Selective Base-Catalyzed Isomerization of Glucose to Fructose
Supporting Information
Selective Base-Catalyzed Isomerization of Glucose to Fructose Chi Liu, Jack M. Carraher, Jordan L. Swedberg, Caitlyn R. Herndon, Chelsea N. Fleitman, Jean-Philippe Tessonnier* Department of Chemical & Biological Engineering, Iowa State University, Ames, Iowa 50011, United States. NSF Engineering Research Center for Biorenewable Chemicals (CBiRC), Ames, Iowa 50011, United States.
* Author to whom correspondence should be addressed: [email protected] Experimental methods Isomerization experiments were carried out in 5 ml thick-walled glass reactors (Chemglass Life Sciences) heated with a digital stirring hotplate (IKA RCT) equipped with an aluminum pie-block system (Chemglass Life Sciences). The PT1000 thermocouple that controls the heating plate was placed in a reaction vial containing 5 ml silicon oil, near the other reaction vials. In a typical experiment, 500 mg +/2 mg D-Glucose (≥99.5% Sigma-Aldrich MO, USA), a V-shaped stir bar, and 5 ml of an aqueous solution containing the amine catalyst (NR3:glucose molar ratio of 2, 5, 10, 20, 30%) were added to the glass reactor and sealed. The glucose concentration in the solution was kept constant at 10% (w/w) for all the experiments. The reactor was then placed in the pre-heated pie-block and heated for a specific time. The reaction was quenched by placing the reactor in an ice bath and the reactor was later stored in a freezer until analysis. All the catalysts were purchased from Sigma-Aldrich: Morpholine (≥99%), Piperazine (99%), Ethylenediamine (≥99.5%), Triethylamine (≥99%), Piperidine (99%), and Pyrrolidine (99.5%). Sample analysis was performed using a Waters Acquity H-Class ultra-performance liquid chromatograph (UPLC) equipped with photodiode array (PDA) and evaporative light scattering (ELS) detectors. Glucose, fructose, and mannose were analyzed with a Waters UPLC BEH Amide 1.7 μm (2.1 x 100 mm) column. Solutions were allowed to warm up to room temperature and were then diluted with appropriate amounts (typically 20 fold) of a 50:50 acetonitrile:water mixture before injection.
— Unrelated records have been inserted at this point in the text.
(** * PyKV: the storage engine of [app/async_lru.py] and [app/async_store.py]

    A shallow embedding of the LRU cache with TTL expiry, the write-ahead
    log, recovery and compaction, and the namespace-scoped key space, with
    the bookkeeping of the performance monitor of [app/performance.py].
    [app/simple_store.py] holds the same store with synchronous file access.

    Modelling conventions.
    - Wall-clock instants ([time.time()]) are exact rationals, in seconds;
      every function that reads the clock takes the reading [now] as an
      argument, one reading per operation.
    - A Python [dict] is a [gmap]; iteration order is not modelled.
    - The intrusive doubly-linked list between the two sentinels is the list
      of the keys of its nodes, [head.next] first.  A node is identified by
      its key; the node's mutable fields live in the cache dictionary.
    - [asyncio.Lock] is modelled by a boolean; acquiring a lock that is
      already held never returns, which is the outcome [Deadlock].
    - The TTL of a request is an integer of any size.  [put] adds it to the
      clock reading, a float; an integer that converts to no float makes
      the addition raise [OverflowError], which is the outcome [Raised].
      The rounding of floats is not modelled.
    - A run is a sequence of client operations, clock advances and sweeps
      of the cache's background cleanup task, each executed atomically. *)

From Stdlib Require Import ZArith QArith Lqa Lia Ascii.
From stdpp Require Import base option list gmap strings fin_maps.

Local Open Scope string_scope.
Local Open Scope list_scope.
Local Open Scope Z_scope.

(** ** Outcomes of awaiting a coroutine

    A coroutine returns, or never returns, or raises an exception that
    propagates to its caller.  An exception carries no state: what the
    objects hold after it is not modelled. *)

Inductive exception : Type :=
| OverflowError.

Inductive outcome (A : Type) : Type :=
| Done (a : A)
| Deadlock
| Raised (e : exception).
Arguments Done {A} a.
Arguments Deadlock {A}.
Arguments Raised {A} e.

#[global] Instance outcome_bind : MBind outcome := λ A B k m,
  match m with
  | Done a => k a
  | Deadlock => Deadlock
  | Raised e => Raised e
  end.

#[global] Instance outcome_ret : MRet outcome := λ A a, Done a.

(** Strict comparison of two instants, as a boolean. *)
Definition Qltb (a b : Q) : bool := negb (Qle_bool b a).

(** Python truthiness of an optional number: [None] and [0] are falsy. *)
Definition truthy (x : option Q) : bool :=
  match x with
  | Some q => negb (Qeq_bool q 0)
  | None => false
  end.

(** [time.time() + ttl] with an [int] for [ttl] converts the integer to a
    float first.  The conversion raises [OverflowError] when the integer
    rounds to no finite float, which is the case from [2 ** 1024 - 2 ** 970]
    on, in magnitude. *)
Definition converts (ttl : option Z) : bool :=
  match ttl with
  | Some z => Z.abs z <? 2 ^ 1024 - 2 ^ 970
  | None => true
  end.

(** ** [AsyncNode] *)

Record AsyncNode : Type := mkNode {
  value : string;
  expires_at : option Q;
  access_time : Q
}.

(** [self.expires_at = time.time() + ttl if ttl else None] *)
Definition expiry (now : Q) (ttl : option Q) : option Q :=
  match ttl with
  | Some t => if truthy ttl then Some (now + t)%Q else None
  | None => None
  end.

Definition AsyncNode_init (now : Q) (v : string) (ttl : option Q) : AsyncNode :=
  {| value := v; expires_at := expiry now ttl; access_time := now |}.

(** ** [AsyncDoublyLinkedList] *)

Module AsyncDoublyLinkedList.

Record t : Type := mk {
  nodes : list string;
  lock : bool
}.

Definition init : t := {| nodes := []; lock := false |}.

Definition acquire (d : t) : outcome t :=
  if lock d then Deadlock else Done {| nodes := nodes d; lock := true |}.

Definition release (d : t) : t := {| nodes := nodes d; lock := false |}.

Definition add_to_front (node : string) (d : t) : outcome t :=
  d ← acquire d;
  Done (release {| nodes := node :: nodes d; lock := lock d |}).

Definition remove_node (node : string) (d : t) : outcome t :=
  d ← acquire d;
  Done (release {| nodes := filter (λ k, k ≠ node) (nodes d); lock := lock d |}).

(** [remove_from_end] awaits [remove_node] while it still holds [self.lock]. *)
Definition remove_from_end (d : t) : outcome (option string * t) :=
  d ← acquire d;
  match last (nodes d) with
  | None => Done (None, release d)
  | Some lru =>
      d ← remove_node lru d;
      Done (Some lru, release d)
  end.

Definition move_to_front (node : string) (d : t) : outcome t :=
  d ← remove_node node d;
  add_to_front node d.

End AsyncDoublyLinkedList.

(** ** [AsyncLRUCache] *)

Module AsyncLRUCache.

Record t : Type := mk {
  capacity : Z;
  cache : gmap string AsyncNode;
  dll : AsyncDoublyLinkedList.t;
  lock : bool
}.

Definition init (capacity : Z) : t :=
  {| capacity := capacity; cache := ∅; dll := AsyncDoublyLinkedList.init;
     lock := false |}.

Definition acquire (c : t) : outcome t :=
  if lock c then Deadlock
  else Done {| capacity := capacity c; cache := cache c; dll := dll c; lock := true |}.

Definition release (c : t) : t :=
  {| capacity := capacity c; cache := cache c; dll := dll c; lock := false |}.

Definition with_cache (m : gmap string AsyncNode) (c : t) : t :=
  {| capacity := capacity c; cache := m; dll := dll c; lock := lock c |}.

Definition with_dll (d : AsyncDoublyLinkedList.t) (c : t) : t :=
  {| capacity := capacity c; cache := cache c; dll := d; lock := lock c |}.

(** [node.expires_at is not None and time.time() > node.expires_at] *)
Definition _is_expired (now : Q) (node : AsyncNode) : bool :=
  match expires_at node with
  | Some e => Qltb e now
  | None => false
  end.

Definition _remove_node_internal (key : string) (c : t) : outcome t :=
  d ← AsyncDoublyLinkedList.remove_node key (dll c);
  Done (with_cache (base.delete key (cache c)) (with_dll d c)).

Definition get (now : Q) (key : string) (c : t) : outcome (option string * t) :=
  c ← acquire c;
  match cache c !! key with
  | None => Done (None, release c)
  | Some node =>
      if _is_expired now node then
        c ← _remove_node_internal key c;
        Done (None, release c)
      else
        d ← AsyncDoublyLinkedList.move_to_front key (dll c);
        let node := {| value := value node; expires_at := expires_at node;
                       access_time := now |} in
        Done (Some (value node), release (with_cache (<[key := node]> (cache c)) (with_dll d c)))
  end.

Definition get_raw (now : Q) (key : string) (c : t)
  : outcome (option (string * option Q) * t) :=
  c ← acquire c;
  match cache c !! key with
  | None => Done (None, release c)
  | Some node =>
      if _is_expired now node then
        c ← _remove_node_internal key c;
        Done (None, release c)
      else Done (Some (value node, expires_at node), release c)
  end.

Definition put (now : Q) (key value : string) (ttl : option Q) (c : t) : outcome t :=
  c ← acquire c;
  match cache c !! key with
  | Some _ =>
      let node := {| value := value; expires_at := expiry now ttl;
                     access_time := now |} in
      d ← AsyncDoublyLinkedList.move_to_front key (dll c);
      Done (release (with_cache (<[key := node]> (cache c)) (with_dll d c)))
  | None =>
      c ← (if bool_decide (capacity c ≤ Z.of_nat (size (cache c))) then
             '(lru, d) ← AsyncDoublyLinkedList.remove_from_end (dll c);
             match lru with
             | Some k => Done (with_cache (base.delete k (cache c)) (with_dll d c))
             | None => Done (with_dll d c)
             end
           else Done c);
      d ← AsyncDoublyLinkedList.add_to_front key (dll c);
      Done (release (with_cache (<[key := AsyncNode_init now value ttl]> (cache c))
                                (with_dll d c)))
  end.

(** [put] called with an integer TTL that does not convert to a float: the
    body of [put] up to the addition [time.time() + ttl], which raises.  For
    a key of the dictionary the addition follows the assignment of
    [node.value]; for a new key it is in [AsyncNode.__init__], after the
    eviction. *)
Definition put_overflow (key : string) (c : t) : outcome t :=
  c ← acquire c;
  match cache c !! key with
  | Some _ => Raised OverflowError
  | None =>
      c ← (if bool_decide (capacity c ≤ Z.of_nat (size (cache c))) then
             '(lru, d) ← AsyncDoublyLinkedList.remove_from_end (dll c);
             match lru with
             | Some k => Done (with_cache (base.delete k (cache c)) (with_dll d c))
             | None => Done (with_dll d c)
             end
           else Done c);
      Raised OverflowError
  end.

Definition delete (key : string) (c : t) : outcome (bool * t) :=
  c ← acquire c;
  match cache c !! key with
  | None => Done (false, release c)
  | Some _ =>
      c ← _remove_node_internal key c;
      Done (true, release c)
  end.

(** The deletions at the end of [_remove_expired_items]. *)
Fixpoint delete_each (keys : list string) (c : t) : outcome t :=
  match keys with
  | [] => Done c
  | key :: rest => '(_, c) ← delete key c; delete_each rest c
  end.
A mobile phase gradient based on mixtures of 0.2 v/v% of TEA in Acetonitrile and 0.2 v/v% of TEA in Water was used to achieve a good separation of all the reactants and products. UV spectra were taken with a Varian Cary 50 Bio UV-Vis Spectrophotometer using Far UV quartz cells purchased from Spectrocell (Oreland, PA). The spectra are background corrected using DI water as a reference. 1
H NMR spectra were obtained with a Bruker AVIII-600 (600 MHz, rd = 1 s, NS = 32) and analyzed with MestReNova version 8.1 software.
Page 1 of 7
Figure S1. Detailled catalytic results for the amine-catalyzed isomerization of glucose to fructose
Figure S1 summarizes the results presented in Table 1. The catalytic tests were performed with a 10% (w/w) glucose/water solution, 10 mol.% N relative to glucose, 100 °C, 30 min. The amines were ranked by increasing basicity, from morpholine (pKa 8.4) to pyrrolidine (pKa 11.3). The pKa values are reported on the graph for easier comparison. Each experiment was repeated at least 3 times. Figure S1 shows the average conversion, selectivity, and yield for each amine. The error bars represent the standard error of the mean (the detailed method can be found at http://www.ncsu.edu/labwrite/res/gt/gt-stat-home.html ). Some of the error bars are very small, thus difficult to see on the graph.
Page 2 of 7
Figure S2. 1H NMR spectrum of the reacted solution after purification with activated carbon
Catalytic test performed with a 10% (w/w) glucose/D2O solution using 10 mol.% triethylamine as a catalyst. The reaction was carried out for 20 min at 100 °C. The solution was mixed after reaction with 5 wt.% of Darco® KB-G activated carbon, stirred for 1 h, filtered, and analyzed by 1H NMR. The chemical shifts in Figure S2 are consistent with glucose, fructose, and triethylamine. The relative integration of -CH2- and -CH3 signals (2:3) from triethylamine indicates that the catalyst has not undergone chemical transformation in a browning reaction. Other byproducts were not detected, thus confirming that their relative concentration was below the detection limit of this technique.
Page 3 of 7
Figure S3. UV-vis difference spectra of reacted solutions utilizing different organic bases
Catalytic test performed with a 10% (w/w) glucose/H2O solution using 10 mol.% N relative to glucose with morpholine, piperazine, piperidine, pyrrolidine, triethylamine, and ethylenediamine as catalysts. Aliquots of reaction solutions were collected before reaction and diluted 10-fold for acquisition of UV-vis spectra. After 30 min at 100 °C, reaction solutions were diluted 100-fold with H2O, and UV-vis spectra acquired. The path length for acquisition of UV-vis spectra was 1 cm. The red-shift in absorbance maxima observed with secondary amines is inversely related to pKa, and is consistent with the browning reaction requiring deprotonated amine. However, even the most extreme shift observed with secondary amines (morpholine) appears more closely related to the thermal degradation observed with triethylamine than browning with ethylenediamine.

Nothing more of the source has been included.